Data Compression

Submitted by: Sampali Chakraborty (Department of BCA (Session: 2017 – 2020))

What is Compression?

Data compression is the process of modifying, encoding or converting the bits structure of data in such a way that it consumes less space on disk. One type of compression is lossless compression, which means the compressed file will be restored exactly to its original state with no loss of data during the decompression process. Another compression category is “lossy” compression often used in multimedia files for music and images and where data is discarded.

Lossless compression algorithms use statistic modeling techniques to reduce repetitive information in a file. Some of the methods may include removal of spacing characters, representing a string of repeated characters with a single character or replacing recurring characters with smaller bit sequences.

Advantages/Disadvantages of Compression

Compression of files offers many advantages. When compressed, files are smaller. Files that are smaller in size will result in shorter transmission times when they are transferred on the Internet. Compressed files also take up less storage space. Popular streaming services like YouTube, Netflix and many other uses compression for faster service.

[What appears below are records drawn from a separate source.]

(* ===== verification/RuntimeRecordsProps.v ===== *)
(** * Rules for operations on private runtime records

    What an operation keeps of the directories whatever fails in it, what a successful one has done,
    and that none of the loops runs out of fuel. *)
From stdpp Require Import sorting.
From S2P Require Import Prelude RuntimeMessages RuntimeRecords RuntimeControl.

(** ** Successful runs *)

Lemma R_bind_Ok {A B} (m : R A) (k : A -> R B) (w : world) b w' :
  (m ≫= k) w = (Ok b, w') <-> exists a w1, m w = (Ok a, w1) /\ k a w1 = (Ok b, w').
Proof.
  unfold mbind, R_bind. destruct (m w) as [[a|e] w1]; split.
  - eauto.
  - intros (? & ? & [= <- <-] & ?). done.
  - done.
  - intros (? & ? & [=] & ?).
Qed.
Lemma R_ret_Ok {A} (a : A) (w : world) b w' : (mret a : R A) w = (Ok b, w') <-> a = b /\ w = w'.
Proof. unfold mret, R_ret. naive_solver. Qed.
Lemma lift_run_Ok {A} (r : result failure A) (w : world) b w' : lift r w = (Ok b, w') <-> r = Ok b /\ w = w'.
Proof. destruct r; cbn; unfold mret, R_ret, throw; naive_solver. Qed.
Lemma record_context_Ok {A} text (r : result io_kind A) (w : world) b w' : io_context text r w = (Ok b, w') <-> r = Ok b /\ w = w'.
Proof. unfold io_context. rewrite lift_run_Ok, map_err_Ok. done. Qed.
Lemma checked_text_Ok {A} (r : result bytes A) (w : world) b w' : checked_text r w = (Ok b, w') <-> r = Ok b /\ w = w'.
Proof. unfold checked_text. rewrite lift_run_Ok, map_err_Ok. done. Qed.
Lemma bail_if_Ok c message (w : world) u w' : bail_if c message w = (Ok u, w') <-> c = false /\ w = w'.
Proof. unfold bail_if. destruct c; cbn; unfold bail, throw, mret, R_ret; destruct u; naive_solver. Qed.
Lemma attempt_Ok {A} (m : R A) (w : world) r w' :
  attempt m w = (Ok r, w') <-> match r with Ok a => m w = (Ok a, w') | Err e => m w = (Err (Failed e), w') end.
Proof. unfold attempt. destruct (m w) as [[a|[e|]] w1], r; naive_solver. Qed.

(** Takes a successful run apart. *)
Ltac run_step :=
  match goal with
  | H : (_ ≫= _) _ = (Ok _, _) |- _ => apply R_bind_Ok in H as (? & ? & ? & H)
  | H : mret _ _ = (Ok _, _) |- _ => apply R_ret_Ok in H as [? ?]; try subst
  | H : lift _ _ = (Ok _, _) |- _ => apply lift_run_Ok in H as [? ?]; try subst
  | H : io_context _ _ _ = (Ok _, _) |- _ => apply record_context_Ok in H as [? ?]; try subst
  | H : checked_text _ _ = (Ok _, _) |- _ => apply checked_text_Ok in H as [? ?]; try subst
  | H : bail_if _ _ _ = (Ok _, _) |- _ => apply bail_if_Ok in H as [? ?]; try subst
  | H : throw _ _ = (Ok _, _) |- _ => discriminate H
  | H : bail _ _ = (Ok _, _) |- _ => discriminate H
  end.
Ltac run := repeat (run_step; cbn [fst snd] in * ).

(** ** State that every step keeps, whatever it returns *)

Definition keeps {A} (I : world -> Prop) (m : R A) : Prop := forall w, I w -> I (m w).2.

Section Keeps.
Context (I : world -> Prop).
Lemma record_keeps_ret {A} (a : A) : keeps I (mret a).
Proof. by intros w. Qed.
Lemma record_keeps_throw {A} e : keeps I (throw (A := A) e).
Proof. by intros w. Qed.
Lemma keeps_bail {A} e : keeps I (bail (A := A) e).
Proof. by intros w. Qed.
Lemma record_keeps_spin {A} : keeps I (spin (A := A)).
Proof. by intros w. Qed.
Lemma record_keeps_bind {A B} (m : R A) (k : A -> R B) : keeps I m -> (forall a, keeps I (k a)) -> keeps I (m ≫= k).
Proof.
  intros Hm Hk w Hw. specialize (Hm w Hw). unfold mbind, R_bind.
  destruct (m w) as [[a|e] w1]; [by apply Hk | done].
Qed.
(** When what follows needs to know what the first step returned *)
Lemma keeps_bind_when {A B} (Q : A -> Prop) (m : R A) (k : A -> R B) :
  keeps I m -> (forall w a w', m w = (Ok a, w') -> Q a) -> (forall a, Q a -> keeps I (k a)) -> keeps I (m ≫= k).
Proof.
  intros Hm HQ Hk w Hw. specialize (Hm w Hw). unfold mbind, R_bind.
  destruct (m w) as [[a|e] w1] eqn:E; [by apply Hk, Hm; eapply HQ | done].
Qed.
Lemma record_keeps_attempt {A} (m : R A) : keeps I m -> keeps I (attempt m).
Proof. intros Hm w Hw. specialize (Hm w Hw). unfold attempt. by destruct (m w) as [[a|[e|]] w1]. Qed.
Lemma record_keeps_lift {A} (r : result failure A) : keeps I (lift r).
Proof. by destruct r; intros w. Qed.
Lemma record_keeps_context {A} text (r : result io_kind A) : keeps I (io_context text r).
Proof. apply record_keeps_lift. Qed.
Lemma keeps_checked_text {A} (r : result bytes A) : keeps I (checked_text r).
Proof. apply record_keeps_lift. Qed.
Lemma keeps_bail_if c message : keeps I (bail_if c message).
Proof. by destruct c; intros w. Qed.
Lemma keeps_run {A} (m : R A) w r w' : keeps I m -> m w = (r, w') -> I w -> I w'.
Proof. intros Hm E Hw. specialize (Hm w Hw). by rewrite E in Hm. Qed.
End Keeps.

Create HintDb record_keeps.
#[export] Hint Resolve record_keeps_ret record_keeps_throw keeps_bail record_keeps_spin record_keeps_lift record_keeps_context keeps_checked_text keeps_bail_if
  record_keeps_attempt : record_keeps.
(** Takes an operation apart along its binds and branches. *)
Ltac keep_steps :=
  repeat first
    [ progress intros
    | solve [eauto with record_keeps]
    | apply record_keeps_bind
    | apply record_keeps_attempt
    | match goal with |- keeps _ (match ?x with _ => _ end) => destruct x end ].

(** ** Rules on the directories *)

(** The lock file of each directory *)
Definition lock_of (p : place) : bytes :=
  match p with
  | TicketsDir | ResultsDir => RUNTIME_RECORD_LOCK_FILE
  | ControlDir => RUNTIME_CONTROL_LOCK_FILE
  | RuntimeDir => B".trusted-workspaces-v1.lock"
  end.

Section Directories.
Context `{Host}.
(** What the directory of a place may hold, when so many random values were drawn *)
Context (D : nat -> place -> directory -> Prop).
(** At least [m] random values were drawn and [c] calls made. *)
Context (m c : nat).
Definition dirs_ok (w : world) : Prop :=
  (m <= randoms w)%nat /\ (c <= calls w)%nat /\ forall p, D (randoms w) p (dir_of w p).

Record closed := {
  d_mono n n' p d : (n <= n')%nat -> D n p d -> D n' p d;
  d_delete n p name d : D n p d -> D n p (delete name d);
  d_lock n p o d : d !! lock_of p = None -> D n p d -> D n p (<[lock_of p := new_entry o]> d) }.
Context (HD : closed).

Lemma set_dir_ok (n : nat) (p : place) (d : directory) (w : world) :
  randoms w = n -> dirs_ok w -> D n p d -> dirs_ok (set_dir p d w).
Proof. intros <- (Hm & Hc & Hw) Hd. split_and!; [done..|]. intros q. cbn. case_decide; [by subst | apply Hw]. Qed.
Lemma tick_ok (o : outcome) (w : world) : dirs_ok w -> dirs_ok (tick o w).
Proof. intros (Hm & Hc & Hw). split_and!; cbn; [done|lia|done]. Qed.
Lemma keeps_io_partial {A : Type} (p : place) (f : outcome -> directory -> result io_kind A * directory)
    (partial : outcome -> directory -> directory) :
  (forall (n : nat) (o : outcome) (d : directory), (m <= n)%nat -> D n p d -> D n p (f o d).2 /\ D n p (partial o d)) ->
  keeps dirs_ok (io_partial p f partial).
Proof.
  intros Hf w Hw. pose proof (tick_ok (outcome_of (calls w)) w Hw) as Htick.
  unfold io_partial. destruct (Hf (randoms w) (outcome_of (calls w)) (dir_of w p)) as [H1 H2]; [apply Hw.. |].
  destruct (o_fail _); [by apply (set_dir_ok (randoms w))|].
  destruct (f _ _) as [r d]. by apply (set_dir_ok (randoms w)).
Qed.
Lemma keeps_io {A : Type} (p : place) (f : outcome -> directory -> result io_kind A * directory) :
  (forall (n : nat) (o : outcome) (d : directory), (m <= n)%nat -> D n p d -> D n p (f o d).2) -> keeps dirs_ok (io p f).
Proof. intros Hf. apply keeps_io_partial. auto. Qed.
Lemma keeps_pure_io {A : Type} (p : place) (f : outcome -> directory -> result io_kind A) : keeps dirs_ok (io p (fun o d => (f o d, d))).
Proof. by apply keeps_io. Qed.

Lemma keeps_handle_call : keeps dirs_ok handle_call.
Proof. apply keeps_pure_io. Qed.
Lemma keeps_time_of_day : keeps dirs_ok time_of_day.
Proof. intros w Hw. by apply tick_ok. Qed.
Lemma keeps_instant_now : keeps dirs_ok instant_now.
Proof. intros w Hw. by apply tick_ok. Qed.
Lemma keeps_sleep d : keeps dirs_ok (sleep d).
Proof. by intros w. Qed.
Lemma keeps_random n : keeps dirs_ok (random_hex_id n).
Proof.
  intros w (Hm & Hc & Hw). unfold random_hex_id.
  destruct (random_of _ _); (split_and!; cbn; [lia | lia |]); intros p; (eapply (d_mono HD); [|apply Hw]); lia.
Qed.
Lemma keeps_open (p : place) (name : bytes) : keeps dirs_ok (open_private_ticket_file p name).
Proof. apply keeps_io. intros n o d _ Hd. by destruct (d !! name). Qed.
Lemma keeps_symlink_metadata (p : place) (name : bytes) : keeps dirs_ok (symlink_metadata p name).
Proof. by apply keeps_io. Qed.
Lemma keeps_remove_file (p : place) (name : bytes) : keeps dirs_ok (remove_file p name).
Proof.
  apply keeps_io. intros n o d _ Hd. destruct (d !! name) as [e|]; [|done]. destruct (bool_decide _); [done|].
  by apply (d_delete HD).
Qed.
Lemma keeps_create (p : place) (name : bytes) :
  (forall (n : nat) (o : outcome) (d : directory), (m <= n)%nat -> d !! name = None -> D n p d -> D n p (<[name := new_entry o]> d)) ->
  keeps dirs_ok (create_private_ticket_file p name).
Proof. intros Hn. apply keeps_io. intros n o d Hle Hd. destruct (d !! name) eqn:E; [done|]. by apply Hn. Qed.
Lemma keeps_write (p : place) (name content : bytes) :
  (forall (n k : nat) (o : outcome) (d : directory), (m <= n)%nat -> D n p d -> D n p (alter (written (take k content) o) name d)) ->
  keeps dirs_ok (write_all p name content).
Proof.
  intros Hg. apply keeps_io_partial. intros n o d Hle Hd. split; [|by apply Hg].
  specialize (Hg n (length content) o d Hle Hd). by rewrite firstn_all in Hg.
Qed.
Lemma dirs_ok_weaken (m' c' : nat) (w : world) :
  dirs_ok w -> (m' <= m)%nat -> (c' <= c)%nat -> (m' <= randoms w)%nat /\ (c' <= calls w)%nat /\ forall p, D (randoms w) p (dir_of w p).
Proof. intros (? & ? & ?) ? ?. split_and!; [lia.. | done]. Qed.
End Directories.

(** Rules that look at each file alone: its place, its name and its content *)
Section Entries.
Context `{Host} (G : nat -> place -> bytes -> bytes -> Prop).
Definition dir_ok (n : nat) (p : place) (d : directory) : Prop := map_Forall (fun name e => G n p name (e_data e)) d.
Record lawful := {
  g_mono n n' p name data : (n <= n')%nat -> G n p name data -> G n' p name data;
  g_lock n p : G n p (lock_of p) [] }.
Lemma lawful_closed : lawful -> closed dir_ok.
Proof.
  intros HG. split.
  - intros n n' p d Hle Hd. eapply map_Forall_impl; [exact Hd|]. cbn. intros name e. by apply (g_mono HG).
  - intros n p name d Hd. by apply map_Forall_delete.
  - intros n p o d _ Hd. apply map_Forall_insert_2; [by apply (g_lock HG) | done].
Qed.
Lemma dir_ok_insert (m : nat) (p : place) (name : bytes) :
  (forall n : nat, (m <= n)%nat -> G n p name []) ->
  forall (n : nat) (o : outcome) (d : directory), (m <= n)%nat -> d !! name = None -> dir_ok n p d -> dir_ok n p (<[name := new_entry o]> d).
Proof. intros Hn n o d Hle _ Hd. by apply map_Forall_insert_2; [apply Hn|]. Qed.
Lemma dir_ok_write (m : nat) (p : place) (name content : bytes) :
  (forall n k : nat, (m <= n)%nat -> G n p name (take k content)) ->
  forall (n k : nat) (o : outcome) (d : directory), (m <= n)%nat -> dir_ok n p d -> dir_ok n p (alter (written (take k content) o) name d).
Proof.
  intros Hg n k o d Hle Hd x e. rewrite lookup_alter_Some. intros [(<- & e' & He & ->)|[Hne He]]; [by apply Hg | by apply Hd].
Qed.
End Entries.
Abbreviation entries_ok G := (dirs_ok (dir_ok G)).
#[export] Hint Resolve lawful_closed : record_keeps.

#[export] Hint Resolve keeps_pure_io keeps_handle_call keeps_time_of_day keeps_instant_now keeps_sleep keeps_random keeps_open
  keeps_symlink_metadata keeps_remove_file : record_keeps.

Section Library.
Context `{Host} (D : nat -> place -> directory -> Prop) (HD : closed D) (m c : nat).

Lemma keeps_validate (file : entry) : keeps (dirs_ok D m c) (validate_private_ticket_file file).
Proof. unfold validate_private_ticket_file. keep_steps. Qed.
Lemma keeps_sync_parent : keeps (dirs_ok D m c) sync_parent_dir.
Proof. unfold sync_parent_dir. keep_steps. Qed.
Lemma keeps_unix_time : keeps (dirs_ok D m c) unix_time_ms.
Proof. unfold unix_time_ms. keep_steps. Qed.
Lemma keeps_ensure (p : place) : keeps (dirs_ok D m c) (ensure_private_ticket_directory p).
Proof. unfold ensure_private_ticket_directory. keep_steps. Qed.
Lemma keeps_read_at_most (limit : Z) (file : entry) (text : bytes) : keeps (dirs_ok D m c) (read_at_most limit file text).
Proof. unfold read_at_most. keep_steps. Qed.
Lemma keeps_lock (p : place) (name : bytes) :
  name = lock_of p -> keeps (dirs_ok D m c) (acquire_private_runtime_lock p name).
Proof.
  intros ->. assert (Hcreate := keeps_create D m c p (lock_of p) (fun n o d _ => d_lock D HD n p o d)).
  assert (Hopen : forall fuel, keeps (dirs_ok D m c) (open_lock fuel p (lock_of p))).
  { induction fuel as [|fuel IH]; cbn [open_lock]; unfold open_private_runtime_lock; [apply record_keeps_spin|].
    pose proof keeps_validate. keep_steps. }
  assert (Hloop : forall fuel deadline, keeps (dirs_ok D m c) (lock_loop fuel deadline)).
  { induction fuel as [|fuel IH]; intros deadline; cbn [lock_loop]; unfold try_lock; [apply record_keeps_spin|]. keep_steps. }
  unfold acquire_private_runtime_lock. pose proof keeps_validate. keep_steps.
Qed.
Definition is_record_dir (p : place) : Prop := RUNTIME_RECORD_LOCK_FILE = lock_of p.
Lemma keeps_record_lock (p : place) : is_record_dir p -> keeps (dirs_ok D m c) (acquire_runtime_record_lock p).
Proof. apply keeps_lock. Qed.
Lemma keeps_read_dir (p : place) (text : bytes) : keeps (dirs_ok D m c) (read_dir p text).
Proof. unfold read_dir. keep_steps. Qed.
Lemma keeps_scan (p : place) (wanted : bytes -> bool) (maximum : Z) : keeps (dirs_ok D m c) (scan_directory p wanted maximum).
Proof.
  assert (Hloop : forall names found, keeps (dirs_ok D m c) (scan_loop p wanted maximum names found)).
  { induction names as [|name names IH]; intros found; cbn [scan_loop]; keep_steps. }
  unfold scan_directory. pose proof keeps_read_dir. keep_steps.
Qed.
End Library.
#[export] Hint Extern 0 (is_record_dir _) => reflexivity : record_keeps.
#[export] Hint Resolve keeps_validate keeps_sync_parent keeps_unix_time keeps_ensure keeps_read_at_most keeps_record_lock
  keeps_read_dir keeps_scan : record_keeps.

Section Records.
Context `{Host} (D : nat -> place -> directory -> Prop) (HD : closed D) (m c : nat).
Lemma keeps_remove_orphan (p : place) (name : bytes) : keeps (dirs_ok D m c) (remove_orphan p name).
Proof. unfold remove_orphan, remove_open_ticket_file. keep_steps. Qed.
Lemma keeps_cleanup_loop (p : place) (excluded : option bytes) (age now : Z) (entries : list RuntimeStateEntry) (removed : bool) : keeps (dirs_ok D m c) (cleanup_loop p excluded age now entries removed).
Proof.
  revert removed. pose proof keeps_remove_orphan. induction entries as [|x entries IH]; intros removed; cbn [cleanup_loop]; keep_steps.
Qed.
Lemma keeps_prepare (p : place) (excluded : option bytes) (additional : Z) : keeps (dirs_ok D m c) (prepare_runtime_record_publication p excluded additional).
Proof.
  unfold prepare_runtime_record_publication, cleanup_orphan_runtime_records_with_policy, scan_runtime_record_directory.
  pose proof keeps_cleanup_loop. keep_steps.
Qed.
Lemma keeps_publication (p : place) : keeps (dirs_ok D m c) (validate_runtime_record_publication p).
Proof. unfold validate_runtime_record_publication, runtime_record_usage, scan_runtime_record_directory. keep_steps. Qed.
Lemma keeps_remove_new (p : place) (name : bytes) : keeps (dirs_ok D m c) (remove_new_runtime_record p name).
Proof. unfold remove_new_runtime_record, remove_open_ticket_file. keep_steps. Qed.
Lemma keeps_take (p : place) (name : bytes) : is_record_dir p -> keeps (dirs_ok D m c) (take_runtime_record p name).
Proof. unfold take_runtime_record, remove_open_ticket_file. keep_steps. Qed.
End Records.
#[export] Hint Resolve keeps_remove_orphan keeps_prepare keeps_publication keeps_remove_new keeps_take : record_keeps.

As compression is a mathematically intense process, it may be a time-consuming process, especially when there are a large number of files involved. Some compression algorithms also offer varying levels of compression, with the higher levels achieving a smaller file size but taking up an even longer amount of compression time. It is a system intensive process that takes up valuable resources that can sometimes result in “Out of Memory” errors. With so many compression algorithm variants, a user downloading a compressed file may not have the necessary program to un-compress it.

Lossless Compression:

After decompression gives an exact copy of the original data.

Example: Entropy encoding schemes (Shannon-Fano, Huffman coding), arithmetic coding, LZW algorithm (used in GIF image file format).

 

Lossy Compression: after decompression gives ideally a “close” approximation of the original data, ideally perceptually lossless.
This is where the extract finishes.